Lemma init_auto_gpus host mn jmn od gpus m (st : State W) :
  new (AbstractMTBenchEvaluator__init__ host mn jmn od (PyStr "auto")
         (Some gpus) m) st
  = (Ok tt,
     let mw := PyInt (Z.min (Z.max gpus 1 * 10) (usable_cpu_count host)) in
     {| attrs := <["max_workers" := mw]> (common_attrs mn jmn od (Some gpus) m);
        world := world st; calls := calls st;
        logs := logs st ++ [Debug "Auto tuning max_workers to %s" [mw]] |}).
Proof.
  cbv [new AbstractMTBenchEvaluator__init__ bind setattr getattr debug log
       attrs world calls logs eq_str common_attrs].
  rewrite String.eqb_refl, lookup_insert_eq. reflexivity.
Qed.

Lemma init_auto_no_gpus host mn jmn od m (st : State W) :
  new (AbstractMTBenchEvaluator__init__ host mn jmn od (PyStr "auto")
         None m) st
  = (Ok tt,
     let mw := PyInt (usable_cpu_count host / 2) in
     {| attrs := <["max_workers" := mw]> (common_attrs mn jmn od None m);
        world := world st; calls := calls st;
        logs := logs st ++ [Debug "max_workers set to auto but serving_gpus is not specified. Defaulting to (cpu count / 2): %s" [mw]] |}).
Proof.
  cbv [new AbstractMTBenchEvaluator__init__ bind setattr getattr debug log
       attrs world calls logs eq_str common_attrs].
  rewrite String.eqb_refl, lookup_insert_eq. reflexivity.
Qed.

Lemma init_explicit host mn jmn od mw sg m (st : State W) :
  eq_str mw "auto" = false ->
  isinstance_int mw && gt_zero mw = true ->
  new (AbstractMTBenchEvaluator__init__ host mn jmn od mw sg m) st
  = (Ok tt,
     {| attrs := <["max_workers" := mw]> (common_attrs mn jmn od sg m);
        world := world st; calls := calls st;
        logs := logs st ++ [Debug "max_workers specified as: %s" [mw]] |}).
Proof.
  intros Hauto Hpos.
  cbv [new AbstractMTBenchEvaluator__init__ bind setattr getattr debug log
       attrs world calls logs common_attrs].
  rewrite Hauto, Hpos. reflexivity.
Qed.

Lemma init_invalid host mn jmn od mw sg m (st : State W) :
  eq_str mw "auto" = false ->
  isinstance_int mw && gt_zero mw = false ->
  new (AbstractMTBenchEvaluator__init__ host mn jmn od mw sg m) st
  = (Raise (InvalidMaxWorkersError mw),
     {| attrs := common_attrs mn jmn od sg m;
        world := world st; calls := calls st; logs := logs st |}).
Proof.
  intros Hauto Hpos.
  cbv [new AbstractMTBenchEvaluator__init__ bind setattr raise
       attrs world calls logs common_attrs].
  rewrite Hauto, Hpos. reflexivity.
Qed.
(** The loop appends the contributions to the list at [r]; no other
    location is written. *)
Lemma clean_loop_items I : forall h r acc,
  h !! r = Some (OList acc) ->
  clean_loop r (opt_item <$> I) h
  = (Val tt, <[r := OList (acc ++ (VStr <$> cleaned I))]> h).
Proof.
  induction I as [|[s|] I IH]; intros h r acc Hr.
  - simpl. unfold ret, cleaned. simpl. rewrite app_nil_r.
    by rewrite insert_id.
  - change (clean_loop r (opt_item <$> Some s :: I) h)
      with (bind (py_strip (VStr s))
              (fun x => bind (list_append r x)
                          (fun _ => clean_loop r (opt_item <$> I))) h).
    unfold bind at 1. simpl. unfold bind, list_append. rewrite Hr.
    rewrite (IH _ r (acc ++ [VStr (PyStr.strip s)])) by apply lookup_insert_eq.
    rewrite insert_insert_eq. by rewrite <- app_assoc.
  - change (clean_loop r (opt_item <$> None :: I) h)
      with (clean_loop r (opt_item <$> I) h).
    by apply IH.
Qed.

Lemma process_data_run I h l :
  h !! l = Some (OList (opt_item <$> I)) ->
  process_data (VRef l) h
  = (Val (VRef (fresh (dom h))),
     <[fresh (dom h) := OList (VStr <$> cleaned I)]> h).
Proof.
  intros Hl. set (r := fresh (dom h)).
  assert (Hr : h !! r = None) by apply not_elem_of_dom, is_fresh.
  assert (Hne : r <> l) by (intros ->; congruence).
  unfold process_data, bind, alloc, iter_items. fold r.
  rewrite lookup_insert_ne, Hl by done.
  rewrite (clean_loop_items I _ r []) by apply lookup_insert_eq.
  by rewrite insert_insert_eq.
Qed.

End Clean.

(** C3. For a sequence I of items each absent or a string, held by the
    list object at [l], [process_data] returns a new list object whose
    items are the non-absent items of I, each with its leading and
    trailing whitespace removed, in their original relative order; its
    length is the number of non-absent items, and it is empty when I is. *)
Theorem process_data_clean (h : heap) (l : loc) (I : list (option string)) :
  h !! l = Some (OList (opt_item <$> I)) ->
  exists (r : loc) (out : list string),
    process_data (VRef l) h = (Val (VRef r), <[r := OList (VStr <$> out)]> h)
    /\ h !! r = None
    /\ length out = count_present I
    /\ Forall2 PyStr.trimmed_of (present I) out
    /\ out = PyStr.strip <$> present I
    /\ (I = [] -> out = []).
Proof.
  intros Hl. exists (fresh (dom h)), (cleaned I). split; [|split; [|split; [|split; [|split]]]].
  - by apply process_data_run.
  - apply not_elem_of_dom, is_fresh.
  - by rewrite cleaned_present, length_fmap, length_present.
  - apply present_trimmed.
  - apply cleaned_present.
  - by intros ->.
Qed.

Lemma process_data_clean_witness :
  exists (r : loc) (out : list string),
    process_data (VRef 1%positive) Sample.h_data
    = (Val (VRef r), <[r := OList (VStr <$> out)]> Sample.h_data)
    /\ Sample.h_data !! r = None
    /\ length out = count_present Sample.raw
    /\ Forall2 PyStr.trimmed_of (present Sample.raw) out
    /\ out = PyStr.strip <$> present Sample.raw
    /\ (Sample.raw = [] -> out = []).
Proof.
  apply (process_data_clean Sample.h_data 1%positive Sample.raw). reflexivity.
Defined.

(** C5. The test that decides whether an item is skipped answers False
    for None and for nothing else, whatever the item's truth value.  So in
    a sequence of absent-or-string items an absent item contributes
    nothing, and a string contributes its trimmed form even when it is
    falsy: the empty string stays, as an empty string. *)
Theorem process_data_skips_only_None
    (h : heap) (l : loc) (I J : list (option string)) (o : option string) :
  h !! l = Some (OList (opt_item <$> (I ++ o :: J))) ->
  (forall v : val, py_ne_None v = false <-> v = VNone)
  /\ (forall s : string, py_truthy h (VStr s) = false ->
        py_ne_None (VStr s) = true /\ contribution (Some s) = [""%string])
  /\ exists (r : loc) (out : list string),
       process_data (VRef l) h = (Val (VRef r), <[r := OList (VStr <$> out)]> h)
       /\ match o with
          | None => out = cleaned I ++ cleaned J
          | Some s => out = cleaned I ++ PyStr.strip s :: cleaned J
          end.
Proof.
  intros Hl. split; [|split].
  - intros v. by destruct v.
  - intros s Hs. split; [done|]. simpl in Hs.
    apply negb_false_iff, String.eqb_eq in Hs. by subst s.
  - exists (fresh (dom h)), (cleaned (I ++ o :: J)). split.
    + by apply process_data_run.
    + rewrite cleaned_app. by destruct o.
Qed.

Lemma process_data_skips_only_None_witness :
  exists (r : loc) (out : list string),
    process_data (VRef 1%positive) Sample.h_falsy
    = (Val (VRef r), <[r := OList (VStr <$> out)]> Sample.h_falsy)
    /\ out = ["a"; ""; "b"]%string.
Proof.
  destruct (process_data_skips_only_None Sample.h_falsy 1%positive
              [Some "a"%string; None] [Some "b"%string] (Some ""%string))
    as (_ & _ & r & out & Hrun & Hout).
  - reflexivity.
  - exists r, out. split; [exact Hrun|exact Hout].
Defined.

(** C10. Cleaning the list that [process_data] returned gives a list with
    the same items: the output holds no absent item and every string in
    it is already trimmed. *)
Theorem process_data_idempotent (h : heap) (l : loc) (I : list (option string)) :
  h !! l = Some (OList (opt_item <$> I)) ->
  exists (r1 : loc) (h1 : heap) (out : list val),
    process_data (VRef l) h = (Val (VRef r1), h1)
    /\ returned_list (process_data (VRef l) h) = Val out
    /\ returned_list (process_data (VRef r1) h1) = Val out.
Proof.
  intros Hl. set (r1 := fresh (dom h)).
  set (h1 := <[r1 := OList (VStr <$> cleaned I)]> h).
  exists r1, h1, (VStr <$> cleaned I).
  assert (H1 : h1 !! r1 = Some (OList (opt_item <$> (Some <$> cleaned I)))).
  { unfold h1. rewrite lookup_insert_eq, <- list_fmap_compose. done. }
  assert (Hfix : cleaned (Some <$> cleaned I) = cleaned I).
  { rewrite (cleaned_present I). generalize (present I). intros ss.
    unfold cleaned. induction ss as [|s ss IH]; csimpl; [done|].
    rewrite strip_strip. f_equal. exact IH. }
  split; [|split].
  - by apply process_data_run.
  - rewrite (process_data_run _ _ _ Hl). unfold returned_list.
    by rewrite lookup_insert_eq.
  - rewrite (process_data_run _ _ _ H1). unfold returned_list.
    by rewrite lookup_insert_eq, Hfix.
Qed.
(** * build-doc.py: clean the documentation directory, then run [cargo doc]

    A shallow embedding of the script [build-doc.py] and of the three library
    calls it makes ([shutil.rmtree], [os.environ.copy] with item assignment on
    the copy, and [subprocess.check_call]), followed by the properties of the
    script.

    The script is two statements in sequence,
<<
    clean_dir()
    cargo_doc()
>>
    and everything it does is an effect on the world outside it: the directory
    tree below the working directory, the environment of the process and the
    child process it starts.  The world is therefore explicit state, threaded
    through a state-and-exception monad, with a trace of the library calls made
    so far. *)

From stdpp Require Import gmap strings list.
From Stdlib Require Import ZArith Ascii.

#[local] Set Warnings "-register-all".

Local Open Scope Z_scope.
Local Open Scope string_scope.
Local Open Scope list_scope.

(** ** Exceptions and outcomes *)

(** The exceptions that the three library calls raise.  All but the last are
    [OSError] or subclasses of it in Python. *)
Inductive exn :=
| FileNotFoundError
| NotADirectoryError
| PermissionError
| OSError (msg : string)
| CalledProcessError (returncode : Z) (cmd : list string).

Inductive outcome (A : Type) :=
| Ret (a : A)
| Raise (e : exn).
Arguments Ret {A} a.
Arguments Raise {A} e.

Definition is_ret {A} (o : outcome A) : bool :=
  match o with Ret _ => true | Raise _ => false end.

(** ** The directory tree *)

(** What [os.lstat] can find at a name.  A directory carries whether entries
    may be removed from it (write and search permission) and its entries in the
    order [os.scandir] yields them.  A symbolic link is a leaf: neither
    [os.lstat] nor the walk of [shutil.rmtree] follows one.

    The tree is the view through directories.  It has no place that a link
    leads to, so a link in a component of a path before the last is not
    followed here; and it does not say whether a directory or a file may be
    read: the walk is taken to be able to open and list what it finds. *)
Inductive node :=
| File
| Symlink (target : string)
| Dir (writable : bool) (entries : list (string * node)).

Definition is_dir (n : node) : bool :=
  match n with Dir _ _ => true | _ => false end.

(** Names in a directory are unique, so the first entry of a name is the
    entry of that name, and removing a name leaves no entry of that name. *)
Fixpoint lookup_entry (name : string) (es : list (string * node)) : option node :=
  match es with
  | [] => None
  | (k, n) :: rest => if decide (k = name) then Some n else lookup_entry name rest
  end.

Definition remove_entry (name : string) (es : list (string * node)) : list (string * node) :=
  filter (λ e, e.1 ≠ name) es.

Fixpoint replace_entry (name : string) (n : node) (es : list (string * node))
  : list (string * node) :=
  match es with
  | [] => []
  | (k, c) :: rest =>
      if decide (k = name) then (k, n) :: rest
      else (k, c) :: replace_entry name n rest
  end.

(** [pathlib.Path(s)] for a relative path: the components between slashes,
    without the empty ones and the dots. *)
Fixpoint split_slash (s : string) : list string :=
  match s with
  | EmptyString => [EmptyString]
  | String c rest =>
      let parts := split_slash rest in
      if Ascii.eqb c "/"%char then EmptyString :: parts
      else match parts with
           | [] => [String c EmptyString]
           | p :: ps => String c p :: ps
           end
  end.

Definition Path (s : string) : list string :=
  filter (λ c, c ≠ "" ∧ c ≠ ".") (split_slash s).

(** [os.lstat(p)] from the working directory [n], for a path through
    directories: a link before the last component is reported like a file
    there. *)
Fixpoint lstat (p : list string) (n : node) : outcome node :=
  match p with
  | [] => Ret n
  | c :: rest =>
      match n with
      | Dir _ es =>
          match lookup_entry c es with
          | None => Raise FileNotFoundError
          | Some ch => lstat rest ch
          end
      | _ => Raise NotADirectoryError
      end
  end.

Definition exists_path (p : list string) (n : node) : bool := is_ret (lstat p n).

(** ** [shutil.rmtree] *)

(** The walk over the entries of one directory, [w] being whether the
    directory lets its entries go.  A subdirectory is emptied by [rec] and then
    removed with [os.rmdir]; anything else is removed with [os.unlink].  The
    first error stops the walk (the default [onerror] re-raises), and what has
    not been removed by then stays.  The result is the entries that are left
    and the error, if any. *)
Fixpoint rmtree_entries (rec : node → node * option exn) (w : bool)
    (es : list (string * node)) : list (string * node) * option exn :=
  match es with
  | [] => ([], None)
  | (name, c) :: rest =>
      match c with
      | Dir _ _ =>
          match rec c with
          | (c', Some e) => ((name, c') :: rest, Some e)
          | (c', None) =>
              if w then rmtree_entries rec w rest
              else ((name, c') :: rest, Some PermissionError)
          end
      | _ =>
          if w then rmtree_entries rec w rest
          else (es, Some PermissionError)
      end
  end.

(** Emptying the directory [n]. *)
Fixpoint rmtree_contents (n : node) : node * option exn :=
  match n with
  | Dir w es =>
      let '(es', err) := rmtree_entries rmtree_contents w es in
      (Dir w es', err)
  | _ => (n, Some NotADirectoryError)
  end.

Definition symlink_msg : string := "Cannot call rmtree on a symbolic link".

(** [shutil.rmtree(name)] inside the directory [n]: the entry has to be a
    directory and not a link; it is emptied and then removed from [n] with
    [os.rmdir], which [n] has to permit.  For a file and for a link [rmtree]
    raises; the exception given here is the one it raises where the path can
    be opened (a file that may be read, a link that leads to something). *)
Definition rmtree_child (name : string) (n : node) : node * option exn :=
  match n with
  | Dir w es =>
      match lookup_entry name es with
      | None => (n, Some FileNotFoundError)
      | Some File => (n, Some NotADirectoryError)
      | Some (Symlink _) => (n, Some (OSError symlink_msg))
      | Some (Dir _ _ as d) =>
          match rmtree_contents d with
          | (d', Some e) => (Dir w (replace_entry name d' es), Some e)
          | (d', None) =>
              if w then (Dir w (remove_entry name es), None)
              else (Dir w (replace_entry name d' es), Some PermissionError)
          end
      end
  | _ => (n, Some NotADirectoryError)
  end.

(** [shutil.rmtree(p)] from the working directory [n].  The empty path is the
    working directory itself, which can be emptied but not removed. *)
Fixpoint rmtree_at (p : list string) (n : node) : node * option exn :=
  match p with
  | [] =>
      match rmtree_contents n with
      | (n', Some e) => (n', Some e)
      | (n', None) => (n', Some (OSError "Invalid argument"))
      end
  | [name] => rmtree_child name n
  | name :: rest =>
      match n with
      | Dir w es =>
          match lookup_entry name es with
          | None => (n, Some FileNotFoundError)
          | Some ch =>
              let '(ch', err) := rmtree_at rest ch in
              (Dir w (replace_entry name ch' es), err)
          end
      | _ => (n, Some NotADirectoryError)
      end
  end.

(** The state that the specification asks for before the documentation tool
    runs: nothing at [p], or a directory with no entries. *)
Definition absent_or_empty (p : list string) (n : node) : bool :=
  match lstat p n with
  | Raise _ => true
  | Ret (Dir _ []) => true
  | Ret _ => false
  end.

(** The directory that holds the last component of [p] lets its entries go. *)
Fixpoint parent_writable (p : list string) (n : node) : bool :=
  match p with
  | [] => false
  | [_] => match n with Dir w _ => w | _ => false end
  | name :: rest =>
      match n with
      | Dir _ es =>
          match lookup_entry name es with
          | Some ch => parent_writable rest ch
          | None => false
          end
      | _ => false
      end
  end.

(** The working directory with the entry [name] set to [o]: absent for
    [None]. *)
Definition with_entry (name : string) (o : option node) (n : node) : node :=
  match n with
  | Dir w es =>
      Dir w (match o with
             | Some x => (name, x) :: remove_entry name es
             | None => remove_entry name es
             end)
  | _ => n
  end.

(** The walk of [rmtree] can empty [n]: every directory in [n] that holds
    something lets its entries go. *)
Fixpoint emptiable (n : node) : bool :=
  match n with
  | Dir w es => forallb (λ e, w && emptiable e.2) es
  | _ => true
  end.


(** ** The world and the monad of the script *)

Abbreviation dict := (gmap string string).

(** A reference to a mapping object: [os.environ] itself, or a [dict] that the
    script has allocated.  Item assignment through [Environ] changes the
    environment of the process. *)
Inductive ref :=
| Environ
| Obj (i : nat).

(** The library calls that are visible from outside, with what they were
    given: for [check_call] the argument vector, the environment handed to the
    child and the directory tree at that moment. *)
Inductive event :=
| EvRmtree (p : list string)
| EvCheckCall (args : list string) (env : dict) (fs : node).

Record world := World {
  cwd : node;
  environ : dict;
  objects : list dict;
  trace : list event
}.

Definition set_cwd (n : node) (w : world) : world :=
  World n (environ w) (objects w) (trace w).
Definition set_environ (e : dict) (w : world) : world :=
  World (cwd w) e (objects w) (trace w).
Definition set_objects (os : list dict) (w : world) : world :=
  World (cwd w) (environ w) os (trace w).
Definition log (ev : event) (w : world) : world :=
  World (cwd w) (environ w) (objects w) (trace w ++ [ev]).

(** A computation changes the world and returns or raises; the world it
    leaves is there in both cases. *)
Definition M (A : Type) : Type := world → outcome A * world.

#[export] Instance M_ret : MRet M := λ A a w, (Ret a, w).
#[export] Instance M_bind : MBind M := λ A B f m w,
  match m w with
  | (Ret a, w') => f a w'
  | (Raise e, w') => (Raise e, w')
  end.

(** How a child process ends: it could not be started (the executable is
    missing, say, and [Popen] raises), or it ran and exited. *)
Inductive child_result :=
| NotStarted (e : exn)
| Exited (returncode : Z).

(** The [check_call] events of a trace. *)
Definition calls (t : list event) : list (list string * dict * node) :=
  omap (λ ev, match ev with
              | EvCheckCall a e n => Some (a, e, n)
              | EvRmtree _ => None
              end) t.

(** What a run of the script adds to the trace. *)
Definition new_events {A} (m : M A) (w : world) : list event :=
  drop (length (trace w)) (trace (m w).2).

..........

WORK ORDER:
Repeat, word for word, the lines above between the line holding "with (clean_loop r (opt_item <$> I) h)." and the line holding "assert (Hne : r", inclusive; omit everything else.

EXERCISE SOLUTION:
      with (clean_loop r (opt_item <$> I) h).
    by apply IH.
Qed.

Lemma process_data_run I h l :
  h !! l = Some (OList (opt_item <$> I)) ->
  process_data (VRef l) h
  = (Val (VRef (fresh (dom h))),
     <[fresh (dom h) := OList (VStr <$> cleaned I)]> h).
Proof.
  intros Hl. set (r := fresh (dom h)).
  assert (Hr : h !! r = None) by apply not_elem_of_dom, is_fresh.
  assert (Hne : r <> l) by (intros ->; congruence).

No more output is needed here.